= Book of the Bee =

13th-century Syriac Christian text

The Book of the Bee (ܟܬܒܐ ܕܕܒܘܪܝܬܐ) is a historiographic and theological compilation, containing numerous biblical stories. It was written around 1222, by Solomon of Akhlat, who was Bishop of Basra, within the Church of the East. It is written in the Syriac language.

The book is a collection of theological and historical texts and consists of 55 chapters discussing various topics including the creation, heaven and earth, the angels, darkness, paradise, Old Testament patriarchs, New Testament events, lists of kings and patriarchs, and the final day of resurrection. The book was very popular among local Christian communities, and it was transmitted up to the 19th century.

The author, Solomon of Akhlat, was a bishop of the Church of the East during the first half of the 13th century. He was a diocesan bishop of Basra, now in Iraq, and was present at the consecration of the Patriarch of the Church of the East, Sabrisho IV, in 1222. He dedicated the book to his friend, bishop Narsai of Beth Waziq.

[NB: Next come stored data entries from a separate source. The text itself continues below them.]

(* ===== verification/OhttpSeal.v ===== *)
(** Oblivious HTTP end to end: the HPKE encapsulation of
    packages/shared/src/ohttp.ts (client and gateway side) and the gateway's
    request handler of server/src/ohttp/gateway.ts. HPKE, HKDF and AES-GCM are
    third-party code: an interface with its documented laws. *)
From S2P Require Import Prelude Bytes Base64 Utf8 Ohttp OhttpConfig.
Import Bhttp KeyConfig Gateway.

(** The cryptography the module calls. A context is what
    [createSenderContext]/[createRecipientContext] return; the first argument of
    the sender side is the randomness the library draws. *)
Class Hpke := {
  hpke_ctx : Type;
  createSenderContext : bytes -> bytes -> bytes -> result (bytes * hpke_ctx);
  createRecipientContext : bytes -> bytes -> bytes -> result hpke_ctx;
  ctx_seal : hpke_ctx -> bytes -> bytes;
  ctx_open : hpke_ctx -> bytes -> result bytes;
  ctx_export : hpke_ctx -> bytes -> Z -> bytes;
  hkdf_extract : bytes -> bytes -> bytes;
  hkdf_expand : bytes -> bytes -> Z -> bytes;
  aesGcmSeal : bytes -> bytes -> bytes -> bytes;
  aesGcmOpen : bytes -> bytes -> bytes -> result bytes }.

(** RFC 9180: the recipient that holds the private key derives the same context
    from the encapsulated key and the same info; sealing adds a 16-byte tag. *)
Class HpkeLaws `{Hpke} := {
  hpke_pair : bytes -> bytes -> Prop;
  hpke_agree : forall sk pk rnd info enc cs,
    hpke_pair sk pk -> createSenderContext rnd pk info = Ok (enc, cs) ->
    blen enc = 65 /\
    exists cr, createRecipientContext sk enc info = Ok cr /\
      (forall m, ctx_open cr (ctx_seal cs m) = Ok m) /\
      (forall l n, ctx_export cr l n = ctx_export cs l n);
  hpke_tag : forall c m, blen (ctx_seal c m) = blen m + 16;
  aes_open_seal : forall k n m, aesGcmOpen k n (aesGcmSeal k n m) = Ok m;
  aes_tag : forall k n m, blen (aesGcmSeal k n m) = blen m + 16 }.

Module Seal.
Section seal.
Context `{Hpke}.

Definition OHTTP_REQUEST_INFO : bytes := ascii_bytes "message/bhttp request".
Definition OHTTP_RESPONSE_INFO : bytes := ascii_bytes "message/bhttp response".
Definition OHTTP_KEM_P256_SHA256 : Z := 16.
Definition OHTTP_KDF_SHA256 : Z := 1.
Definition OHTTP_AEAD_AES256_GCM : Z := 2.
Definition OHTTP_PRIVATE_KEY_BYTES : Z := 32.
Definition OHTTP_ENC_BYTES : Z := 65.
Definition OHTTP_HEADER_BYTES : Z := 7.
Definition OHTTP_RESPONSE_NONCE_BYTES : Z := 32.
Definition OHTTP_MAX_MESSAGE_BYTES : Z := 8 * 1024 * 1024.

Definition hi_lo (v : Z) : bytes := [z2b (Z.land (Z.shiftr v 8) 255); z2b (Z.land v 255)].

Definition buildRequestInfo (c : OhttpKeyConfig) : result bytes :=
  concatBytes [OHTTP_REQUEST_INFO; [z2b 0]; [z2b (keyId c)];
    hi_lo (kemId c); hi_lo (kdfId c); hi_lo (aeadId c)].

(** Key and nonce of the response, bound to the request by [enc]. *)
Definition deriveResponseKeys (context : hpke_ctx) (enc responseNonce : bytes)
  : result (bytes * bytes) :=
  let secret := ctx_export context OHTTP_RESPONSE_INFO 32 in
  salt ← concatBytes [enc; responseNonce];
  let prk := hkdf_extract secret salt in
  Ok (hkdf_expand prk (ascii_bytes "key") 32, hkdf_expand prk (ascii_bytes "nonce") 12).

(** Client side: the body for the relay, and what the closure [openResponse]
    has captured (context and encapsulated key). *)
Definition encapsulateOhttpRequest (rnd : bytes) (config : OhttpKeyConfig) (r : OhttpRequest)
  : result (bytes * (hpke_ctx * bytes)) :=
  if negb (blen (publicKey config) =? OHTTP_GATEWAY_KEY_BYTES)
  then throw "ohttp: public key gateway tidak sah" else
  info ← buildRequestInfo config;
  s ← createSenderContext rnd (publicKey config) info;
  plaintext ← encodeBinaryHttpRequest r;
  let ciphertext := ctx_seal s.2 plaintext in
  header ← concatBytes [[z2b (keyId config)]; hi_lo (kemId config); hi_lo (kdfId config);
    hi_lo (aeadId config)];
  body ← concatBytes [header; s.1; ciphertext];
  if OHTTP_MAX_MESSAGE_BYTES <? blen body then throw "ohttp: request terlalu besar"
  else Ok (body, (s.2, s.1)).

Definition openResponse (captured : hpke_ctx * bytes) (encapsulatedResponse : bytes)
  : result OhttpResponse :=
  if blen encapsulatedResponse <? OHTTP_RESPONSE_NONCE_BYTES + 16
  then throw "ohttp: response terpotong" else
  let responseNonce := slice encapsulatedResponse 0 OHTTP_RESPONSE_NONCE_BYTES in
  let ct := slice_from encapsulatedResponse OHTTP_RESPONSE_NONCE_BYTES in
  match (kn ← deriveResponseKeys captured.1 captured.2 responseNonce;
         opened ← aesGcmOpen kn.1 kn.2 ct;
         decodeBinaryHttpResponse opened) with
  | Ok r => Ok r
  | Err _ => throw "ohttp: dekripsi response gagal"
  end.

(** Gateway side: the request, and what [sealResponse] has captured. *)
Definition decapsulateOhttpRequest (kid : Z) (privateKey b : bytes)
  : result (OhttpRequest * (hpke_ctx * bytes)) :=
  if blen b <? OHTTP_HEADER_BYTES + OHTTP_ENC_BYTES + 16
  then throw "ohttp: encapsulated request terpotong" else
  if negb (bool_decide (u8_get b 0 = Some kid)) then throw "ohttp: key id tidak dikenal" else
  kem ← get_u16 b 1;
  kdf ← get_u16 b 3;
  aead ← get_u16 b 5;
  if negb (kem =? OHTTP_KEM_P256_SHA256) || negb (kdf =? OHTTP_KDF_SHA256)
     || negb (aead =? OHTTP_AEAD_AES256_GCM) then throw "ohttp: parameter HPKE tidak didukung" else
  if negb (blen privateKey =? OHTTP_PRIVATE_KEY_BYTES)
  then throw "ohttp: private key gateway tidak sah" else
  let header := slice b 0 OHTTP_HEADER_BYTES in
  let enc := slice b OHTTP_HEADER_BYTES (OHTTP_HEADER_BYTES + OHTTP_ENC_BYTES) in
  let ciphertext := slice_from b (OHTTP_HEADER_BYTES + OHTTP_ENC_BYTES) in
  info ← concatBytes [OHTTP_REQUEST_INFO; [z2b 0]; header];
  match (context ← createRecipientContext privateKey enc info;
         plaintext ← ctx_open context ciphertext; Ok (context, plaintext)) with
  | Err _ => throw "ohttp: dekripsi request gagal"
  | Ok (context, plaintext) =>
      r ← decodeBinaryHttpRequest plaintext; Ok (r, (context, enc))
  end.

Definition sealResponse (captured : hpke_ctx * bytes) (responseNonce : bytes)
  (r : OhttpResponse) : result bytes :=
  kn ← deriveResponseKeys captured.1 captured.2 responseNonce;
  e ← encodeBinaryHttpResponse r;
  concatBytes [responseNonce; aesGcmSeal kn.1 kn.2 e].

(** *** The gateway handler *)

Definition OHTTP_INTERNAL_HEADER : jstr := js "x-nyx-ohttp-internal".
Definition OHTTP_CLIENT_TAG_HEADER : jstr := js "x-nyx-ohttp-client-tag".

Record key_slot := mkSlot { slot_keyId : Z; slot_privateKey : bytes }.
Record OhttpConfig := mkOhttpConfig { keys : list key_slot; internalToken : option jstr }.
Record options := mkOptions { injectedAuthorization : option jstr; clientTag : option jstr }.

Definition jsonResponse (st : Z) (payload : bytes) : OhttpResponse :=
  mkResponse st [(js "content-type", js "application/json")] payload.

Definition error_payload (code : string) : bytes :=
  ascii_bytes "{" ++ [x22] ++ ascii_bytes "error" ++ [x22] ++ ascii_bytes ":" ++ [x22]
    ++ ascii_bytes code ++ [x22] ++ ascii_bytes "}".

(** A JavaScript string is truthy when it is present and not empty. *)
Definition truthy (o : option jstr) : option jstr :=
  match o with Some (c :: s) => Some (c :: s) | _ => None end.

Definition not_name (names : list jstr) (h : OhttpHeader) : bool :=
  negb (existsb (fun n => bool_decide (toLowerCase h.1 = n)) names).

(** The headers of the request handed to the dispatcher. *)
Definition forwardHeaders (cfg : OhttpConfig) (opt : options) (hs : list OhttpHeader)
  : list OhttpHeader :=
  let sanitized := List.filter (not_name [OHTTP_INTERNAL_HEADER; OHTTP_CLIENT_TAG_HEADER])
    (sanitizeOhttpForwardHeaders hs) in
  let with_auth :=
    match truthy (injectedAuthorization opt) with
    | Some a => List.filter (not_name [js "authorization"; js "cookie"]) sanitized
                  ++ [(js "authorization", a)]
    | None => sanitized
    end in
  match truthy (clientTag opt), truthy (internalToken cfg) with
  | Some tag, Some token =>
      with_auth ++ [(OHTTP_INTERNAL_HEADER, token); (OHTTP_CLIENT_TAG_HEADER, tag)]
  | _, _ => with_auth
  end.

(** One encapsulated request. The result also records the request that was
    dispatched, if any. [nonce] is the response nonce the gateway draws. *)
Definition handleOhttpGateway (cfg : OhttpConfig) (b : bytes)
  (dispatch : OhttpRequest -> result OhttpResponse) (allowlist : list (jstr * pattern))
  (opt : options) (nonce : bytes) : result (option OhttpRequest * bytes) :=
  match List.find (fun k => bool_decide (u8_get b 0 = Some (slot_keyId k))) (keys cfg) with
  | None => throw "ohttp: key id tidak dikenal"
  | Some slot =>
      sealed ← decapsulateOhttpRequest (slot_keyId slot) (slot_privateKey slot) b;
      let r := sealed.1 in
      if negb (isOhttpTargetAllowed (method r) (path r) allowlist) then
        out ← sealResponse sealed.2 nonce
          (jsonResponse 403 (error_payload "OHTTP_TARGET_NOT_ALLOWED"));
        Ok (None, out)
      else if match ohttpBodyLimitFor (path r) with
              | Some limit => limit <? blen (req_content r)
              | None => false
              end then
        out ← sealResponse sealed.2 nonce
          (jsonResponse 413 (error_payload "OHTTP_BODY_TOO_LARGE"));
        Ok (None, out)
      else
        let fwd := mkRequest (method r) (scheme r) (authority r) (path r)
          (forwardHeaders cfg opt (req_headers r)) (req_content r) in
        let response := match dispatch fwd with
          | Ok res => res
          | Err _ => jsonResponse 502 (error_payload "OHTTP_UPSTREAM_FAILED")
          end in
        out ← sealResponse sealed.2 nonce response;
        Ok (Some fwd, out)
  end.

End seal.
End Seal.
Import Seal.

Section laws.
Context `{HpkeLaws}.

Lemma hi_lo_be16 v : hi_lo v = be16 v.
Proof.
  unfold hi_lo, be16. rewrite !land_255, !z2b_mod, Z.shiftr_div_pow2 by lia. done.
Qed.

The book was written in Syriac, a literary form of Eastern Middle Aramaic, and it was also translated into Arabic. The author held his native Syriac language in high regard and adopted the notion of some older authors that it was the oldest language.

The book was translated into Latin and published in 1866, by Joseph Schönfelder (d. 1913). In 1886, Syriac text was published with English translation, by British orientalist Ernest A. Wallis Budge (d. 1934).